Fungal diversity in sheep (Ovis aries) and cattle (Bos taurus) feces assessed by comparison of 18S, 28S and ITS ribosomal regions

To explore the fungal diversity in ruminant feces for bioenergy, libraries based on internal transcribed spacer (ITS), 18S rRNA, and 28S rRNA regions were constructed, respectively. Although the libraries were constructed from the same DNA extracts, the fungal taxa analyses based on these libraries are different. The ITS and 28S libraries comprised higher proportions of fungal clones than 18S libraries, and the ITS libraries converged into the lower diversities. The ITS libraries could be used to analyze the fungal community. The 18S libraries were suitable for the fungi and protozoa community. However, the 28S are suitable for analysis of Ascomycota fungi.
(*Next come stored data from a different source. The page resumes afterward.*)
(* ===== verification/ActivationRules.v ===== *)
(** * What a verified activation vouches for

    A verified receipt names exactly the artifacts whose bytes were read from trusted files
    during the verification, all its canaries passed, and the running process is one of the
    artifacts; verification changes nothing; a renewal that fails leaves no receipt. *)

From S2P Require Import Prelude Effects Text Digest Paths HostFiles WorkBudget Descriptors DescriptorRules HostPaths.
From S2P Require Import HostPathRules Webex Serde JsonCompact LauncherProtocol CanaryProtocol CanaryRules IsolatedPlan Activation.

Local Open Scope N_scope.

(** ** Values *)

Definition all_canaries : gmap str bool := list_to_map (map (fun name => (name, true)) REQUIRED_CANARIES).

Lemma required_nodup : NoDup REQUIRED_CANARIES.
Proof. by apply (bool_decide_unpack _); vm_compute. Qed.

Lemma all_canaries_lookup name : all_canaries !! name = if bool_decide (name ∈ REQUIRED_CANARIES) then Some true else None.
Proof.
  unfold all_canaries. case_bool_decide as Hn.
  - apply elem_of_list_to_map_1; [rewrite map_map, map_id; apply required_nodup|]. apply elem_of_map. by exists name.
  - apply not_elem_of_list_to_map_1. by rewrite map_map, map_id.
Qed.

(** The only canaries that pass are the required ones, all of them, all true. *)
Lemma canaries_ok m u : validate_canaries m = Ok u <-> m = all_canaries.
Proof.
  destruct u. unfold validate_canaries. rewrite !then_ok, !fail_if_ok, negb_false_iff, Nat.eqb_eq, !any_false.
  setoid_rewrite negb_false_iff. setoid_rewrite bool_decide_eq_true. split.
  - intros (_ & Hk & Ht). apply map_eq. intros name. rewrite all_canaries_lookup. case_bool_decide as Hn; [auto|].
    destruct (m !! name) as [b|] eqn:E; [|done]. exfalso. apply Hn, (Hk (name, b)). by apply elem_of_btree.
  - intros ->. split; [by vm_compute|]. split.
    + intros [name b] Hb%elem_of_btree. rewrite all_canaries_lookup in Hb. by case_bool_decide.
    + intros name Hn. by rewrite all_canaries_lookup, bool_decide_eq_true_2.
Qed.

(** What a receipt that was accepted says of a binding. *)
Definition accepts (binding : ActivationBinding) (r : ActivationReceipt) : Prop :=
  ar_schema_version r = 1 /\ ar_codex_version r = SUPPORTED_CODEX_VERSION /\ ar_model r = SUPPORTED_MODEL
  /\ ar_canaries r = all_canaries /\ ar_boot_id r = ab_boot_id binding
  /\ ar_active_manifest_sha256 r = ab_active_manifest_sha256 binding /\ ar_runtime_image_sha256 r = ab_runtime_image_sha256 binding
  /\ ar_bot_executable_sha256 r = ab_bot_executable_sha256 binding
  /\ ar_launcher_executable_sha256 r = ab_launcher_executable_sha256 binding
  /\ ar_runtime_executable_sha256 r = ab_runtime_executable_sha256 binding.
Lemma decode_challenge_json c : rc_version c <= 65535 -> decode_challenge (challenge_json c) = Some c.
Proof.
  intros Hv. unfold decode_challenge, challenge_json.
  rewrite struct_fields_with_json by first [done | by apply (bool_decide_unpack _); vm_compute].
  cbn [mbind option_bind]. rewrite json_unsigned_decimal by done. cbn [mbind option_bind json_string json_as_str].
  assert (json_opt_string (opt_string_json (rc_validated_boot_id c)) = Some (rc_validated_boot_id c)) as -> by by destruct (rc_validated_boot_id c).
  cbn [mbind option_bind]. unfold decode_binding, binding_json.
  rewrite struct_fields_json by first [done | by apply (bool_decide_unpack _); vm_compute]. cbn. destruct c as [v b n o [x1 x2 x3 x4 x5 x6 x7]]. done.
Qed.

Lemma lower_hex_text (s : str) : hex64 s -> all is_scalar s = true.
Proof. intros [_ Hs]. apply all_true, ascii_scalar. eapply Forall_impl; [exact Hs|]. apply lower_hex_ascii. Qed.

Lemma challenge_json_ok c h : challenge_sound c -> justified h c -> json_ok (challenge_json c) = true.
Proof.
  intros (Hv & Hn & Hb) [[Hboot _] Hj]. apply boot_id_scalar in Hboot. apply lower_hex_text in Hn.
  unfold binding_text in Hb. rewrite !Forall_cons in Hb. destruct Hb as (? & ? & ? & ? & ? & ? & ? & _).
  apply struct_json_ok; [done|]. unfold all. cbn [forallb]. rewrite json_ok_decimal by (rewrite Hv; unfold u64_max; vm_compute; congruence).
  rewrite !string_json_ok by done. assert (json_ok (opt_string_json (rc_validated_boot_id c)) = true) as -> by (by destruct Hj as [->|[-> _]]).
  rewrite andb_true_r. cbn [andb]. apply struct_json_ok; [done|]. unfold all. cbn [forallb]. by rewrite !string_json_ok by done.
Qed.

Lemma challenge_depth c : (json_depth (challenge_json c) < 128)%nat.
Proof. unfold challenge_json, binding_json, struct_json. destruct (rc_validated_boot_id c); cbn [json_depth zip zip_with foldr snd opt_string_json]; vm_compute; lia. Qed.

Lemma payload_parsed `{!JsonLineLaws} c h c' :
  challenge_sound c -> justified h c -> parse_challenge (challenge_payload c) = Ok c' -> c' = c.
Proof.
  intros Hc Hj. unfold parse_challenge, challenge_payload, json_to_vec, json_from_slice.
  pose proof (challenge_json_ok c h Hc Hj) as Hok. rewrite as_bytes_newline, from_utf8_as_bytes.
  - cbn [mbind option_bind]. rewrite parse_line by (done || apply challenge_depth). cbn [mbind option_bind].
    rewrite decode_challenge_json by (rewrite (proj1 Hc); vm_compute; congruence). by intros [_ [= ->]]%then_ok.
  - apply Forall_app_2; [by apply line_scalar|by repeat constructor].
Qed.

(** A challenge found at the path was justified in the run that wrote it. *)
Lemma found_justified `{!JsonLineLaws} runs h c :
  closed_history runs -> h ∈ runs -> challenge_read h c -> exists h', h' ∈ runs /\ justified h' c.
Proof.
  intros [Hruns Hclosed] Hh (data & Hf & Hp). destruct (Hclosed _ _ Hh Hf) as (h' & Hh' & Hn & f & r & Hw).
  exists h'. split; [done|]. rewrite Forall_forall in Hruns. pose proof (run_careful h' (Hruns h' Hh')) as Hg.
  destruct (guarded_in _ _ _ Hg Hw) as (h0 & Hx & [?|(c' & -> & Hc & Hj)]); [done|].
  rewrite (payload_parsed c' h0 c Hc Hj Hp). eapply justified_later; [|exact Hj]. eapply extends_trans; [|exact Hx]. apply extends_cons, extends_refl.
Qed.

(** A challenge of another boot than the one just read was seen, for the artifacts, with its
    marker gone; the run that wrote it had read that other boot. *)
Definition reboot_seen (runs : list (list ev)) (binding : ActivationBindingReport) (boot : str) : Prop :=
  exists before after c, before ∈ runs /\ after ∈ runs /\ rc_activation_binding c = binding /\ rc_challenge_boot_id c <> boot
    /\ boot_read before (rc_challenge_boot_id c) /\ boot_read after boot
    /\ challenge_read after c /\ marker_gone after (rc_marker_nonce c).

Lemma crossed_seen `{!JsonLineLaws} runs h binding boot :
  closed_history runs -> h ∈ runs -> boot_read h boot -> crossed h binding boot -> reboot_seen runs binding boot.
Proof.
  intros Hr Hh Hb (c & Hc & Hbi & Hd & Hm). destruct (found_justified runs h c Hr Hh Hc) as (h' & Hh' & Hj).
  exists h', h, c. split_and!; try done. by apply Hj.
Qed.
The major fungal taxa in cattle feces analyzed by ITS, 18S, and 28S libraries are similar to those of sheep feces, respectively. The fungal taxa detected by the ITS library comprised only 20 % fungal taxa detected by the three libraries. The 18S library comprised 30 % fungal taxa; the 28S library comprised about 50 % fungal taxa. The results indicated that primer sets toward different DNA regions lead to the difference in structures of fungal community. So the selection of primer sets may influence the fungal communities, and libraries based on single primer sets may underestimate the fungal diversity. The comparison of ITS, 18S, and 28S libraries could fid more diverse fungi than that based on only one library.